Posted on: Monday, 25 April 2005, 18:00 CDT

The vocabulary of science:

Facts: the results of reproducible experiments.

Facts are true in the sense that they are reproducible under the given conditions with the given instrumentation.

Laws: generalizations of sets of related facts.

Laws are not true in an absolute sense. Enhanced experimental techniques may revise the facts and the laws are revised to be consistent with the facts. Facts and laws are correlative, not causative. They describe what happens, not why something happens.

Theories: statements that describe possible structures and interactions of systems such that, were a system as described, the behavior of the system would emerge as a consequence of the structure and interactions.

A theory does not state "Because the system is ..., we observe the facts....."; rather it states "If the system were ..., then we would observe the facts ...."

Theories are causative in that they state that the facts would be a result of the proposed structure. Theories are neither true nor false: They are useful or not useful.

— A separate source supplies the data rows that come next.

(* ===================================================================== *)
(** ** JavaScript values *)
(* ===================================================================== *)

Module JS.

Inductive JsNum : Type :=
| NaN
| Num (z : Z).

#[local] Set Warnings "-register-all".

Inductive JsVal : Type :=
| JUndef
| JNull
| JBool (b : bool)
| JNum (n : JsNum)
| JStr (s : string)
| JArr (l : list JsVal)
| JObj (fs : list (string * JsVal)).

Inductive JsError : Type :=
| Error (message : string)
| TypeError (message : string).

(** Outcome of a computation that may throw (or of an awaited promise). *)
Inductive Res (A : Type) : Type :=
| Ok (a : A)
| Throw (e : JsError).
Arguments Ok {A} a.
Arguments Throw {A} e.

Definition bind {A B} (m : Res A) (k : A -> Res B) : Res B :=
  match m with
  | Ok a => k a
  | Throw e => Throw e
  end.

Fixpoint mapM {A B} (f : A -> Res B) (l : list A) : Res (list B) :=
  match l with
  | [] => Ok []
  | x :: r => bind (f x) (fun y => bind (mapM f r) (fun ys => Ok (y :: ys)))
  end.

(** ToBoolean *)
Definition truthy (v : JsVal) : bool :=
  match v with
  | JUndef | JNull => false
  | JBool b => b
  | JNum NaN => false
  | JNum (Num z) => negb (z =? 0)%Z
  | JStr s => negb (String.eqb s EmptyString)
  | JArr _ | JObj _ => true
  end.

Definition is_undefined (v : JsVal) : bool :=
  match v with
  | JUndef => true
  | _ => false
  end.

(** [a || b] *)
Definition js_or (a b : JsVal) : JsVal := if truthy a then a else b.

(** [v === 'lit'] for a string literal *)
Definition strict_eq_str (v : JsVal) (lit : string) : bool :=
  match v with
  | JStr s => String.eqb s lit
  | _ => false
  end.

(** [v === true] *)
Definition strict_eq_true (v : JsVal) : bool :=
  match v with
  | JBool true => true
  | _ => false
  end.

Inductive JsType : Type := TUndefined | TObject | TBoolean | TNumber | TString.

Definition typeof (v : JsVal) : JsType :=
  match v with
  | JUndef => TUndefined
  | JNull | JArr _ | JObj _ => TObject
  | JBool _ => TBoolean
  | JNum _ => TNumber
  | JStr _ => TString
  end.

(** Own field of an object literal, [JUndef] when absent. *)
Fixpoint field (fs : list (string * JsVal)) (k : string) : JsVal :=
  match fs with
  | [] => JUndef
  | (k', v) :: r => if String.eqb k' k then v else field r k
  end.

(** [{...fs, k: v}]: an existing field keeps its place, a new one is appended. *)
Fixpoint set_field (fs : list (string * JsVal)) (k : string) (v : JsVal)
  : list (string * JsVal) :=
  match fs with
  | [] => [(k, v)]
  | (k', v') :: r =>
      if String.eqb k' k then (k', v) :: r else (k', v') :: set_field r k v
  end.

(** [v.k]: a TypeError on [undefined] and [null]; the properties read by the
    embedded code ([localizacao], [municipio], [start], ...) exist on no
    primitive and on no array, where the read gives [undefined]. *)
Definition prop (v : JsVal) (k : string) : Res JsVal :=
  match v with
  | JUndef | JNull => Throw (TypeError "Cannot read properties of undefined or null")
  | JObj fs => Ok (field fs k)
  | _ => Ok JUndef
  end.

(** [v?.k] *)
Definition opt_prop (v : JsVal) (k : string) : JsVal :=
  match v with
  | JObj fs => field fs k
  | _ => JUndef
  end.

(** The own enumerable fields copied by [{...v}]: those of an object, none
    for [undefined], [null], booleans and numbers. Strings and arrays (whose
    indices would be copied) are never spread by the embedded code on the
    paths studied and are given no field. *)
Definition spread (v : JsVal) : list (string * JsVal) :=
  match v with
  | JObj fs => fs
  | _ => []
  end.

Global Instance Res_bind : MBind Res := fun A B k m => bind m k.
Global Instance Res_ret : MRet Res := fun A a => Ok a.

(** [arr.every(p)]: stops at the first element that fails [p]. *)
Fixpoint every (p : JsVal -> Res bool) (l : list JsVal) : Res bool :=
  match l with
  | [] => Ok true
  | x :: r => b ← p x; if b : bool then every p r else Ok false
  end.

(** [arr.filter(p).length]: [p] is called on every element. *)
Definition count_if (p : JsVal -> Res bool) (l : list JsVal) : Res Z :=
  bs ← mapM p l; Ok (Z.of_nat (length (filter (fun b : bool => b = true) bs))).

(** An array, or the TypeError of calling [.map]/[.filter]/[.every] on
    something else. *)
Definition as_array (v : JsVal) : Res (list JsVal) :=
  match v with
  | JArr l => Ok l
  | _ => Throw (TypeError "not an array")
  end.

(** *** [parseInt(v, 10)] *)

(** The ASCII members of StrWhiteSpaceChar (TAB, LF, VT, FF, CR, SP). *)
Definition is_space (c : ascii) : bool :=
  let n := nat_of_ascii c in
  ((9 <=? n) && (n <=? 13))%nat || (n =? 32)%nat.

Definition digit_of (c : ascii) : option Z :=
  let n := nat_of_ascii c in
  if ((48 <=? n) && (n <=? 57))%nat then Some (Z.of_nat n - 48) else None.

Fixpoint skip_spaces (s : string) : string :=
  match s with
  | String c r => if is_space c then skip_spaces r else s
  | EmptyString => s
  end.

(** Value of the longest prefix of decimal digits, [None] when it is empty;
    [acc] carries the digits already read. *)
Fixpoint read_digits (s : string) (acc : option Z) : option Z :=
  match s with
  | String c r =>
      match digit_of c with
      | Some d => read_digits r (Some (10 * default 0 acc + d))
      | None => acc
      end
  | EmptyString => acc
  end.

(** [parseInt] of a string in radix 10: leading white space, an optional
    sign, then digits up to the first character that is not one. *)
Definition parseInt_string (s : string) : JsNum :=
  let t := skip_spaces s in
  let '(sign, body) :=
    match t with
    | String "-" r => (-1, r)
    | String "+" r => (1, r)
    | _ => (1, t)
    end in
  match read_digits body None with
  | Some n => Num (sign * n)
  | None => NaN
  end.

Definition string_of_Z (z : Z) : string := NilZero.string_of_int (Z.to_int z).

Definition join (sep : string) (l : list string) : string :=
  match l with
  | [] => EmptyString
  | x :: r => fold_left (fun acc y => (acc ++ sep ++ y)%string) r x
  end.

(** ToString *)
Fixpoint ToString (v : JsVal) : string :=
  match v with
  | JUndef => "undefined"
  | JNull => "null"
  | JBool true => "true"
  | JBool false => "false"
  | JNum NaN => "NaN"
  | JNum (Num z) => string_of_Z z
  | JStr s => s
  | JArr l =>
      join "," (map (fun x => match x with
                              | JUndef | JNull => EmptyString
                              | _ => ToString x
                              end) l)
  | JObj _ => "[object Object]"
  end.

Definition parseInt (v : JsVal) : JsNum := parseInt_string (ToString v).

(** [n || d] for a number [n] and a numeric default [d]: [NaN] and [0] are falsy. *)
Definition num_or (n : JsNum) (d : Z) : Z :=
  match n with
  | Num z => if (z =? 0)%Z then d else z
  | NaN => d
  end.

(** *** [Array.prototype.slice(start, end)] on integer arguments *)
Definition slice {A} (l : list A) (start stop : Z) : list A :=
  let len := Z.of_nat (length l) in
  let k := if start <? 0 then Z.max (len + start) 0 else Z.min start len in
  let final := if stop <? 0 then Z.max (len + stop) 0 else Z.min stop len in
  take (Z.to_nat (Z.max (final - k) 0)) (drop (Z.to_nat k) l).

(** *** [JSON.stringify] *)

Definition dquote : string := String (ascii_of_nat 34) EmptyString.
Definition backslash : string := String (ascii_of_nat 92) EmptyString.

Definition hex_digit (n : nat) : string :=
  String.substring n 1 "0123456789abcdef".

Any theory explains existent facts: after all, the theory is based on the facts. A theory is useful if it explains facts that did not enter into its construction and if its deduction-based predictions are verified by experiment.

Sometimes the theoretical nature of a system may be experimentally observed and the theory itself becomes a fact, such as the Atomic Theory.

Newton did not suggest a theory of gravitation: He proposed a law of gravity. His genius was the recognition of the law based upon few and obscure facts.

Einstein does have a theory of gravity, part of the General Theory of Relativity. Many predictions based upon Einstein's theory are only now being experimentally verified.

Within biology, evolution meets the criteria of a fruitful theory. Intelligent design is not a scientific theory because, although it can be invoked to explain everything, it predicts nothing.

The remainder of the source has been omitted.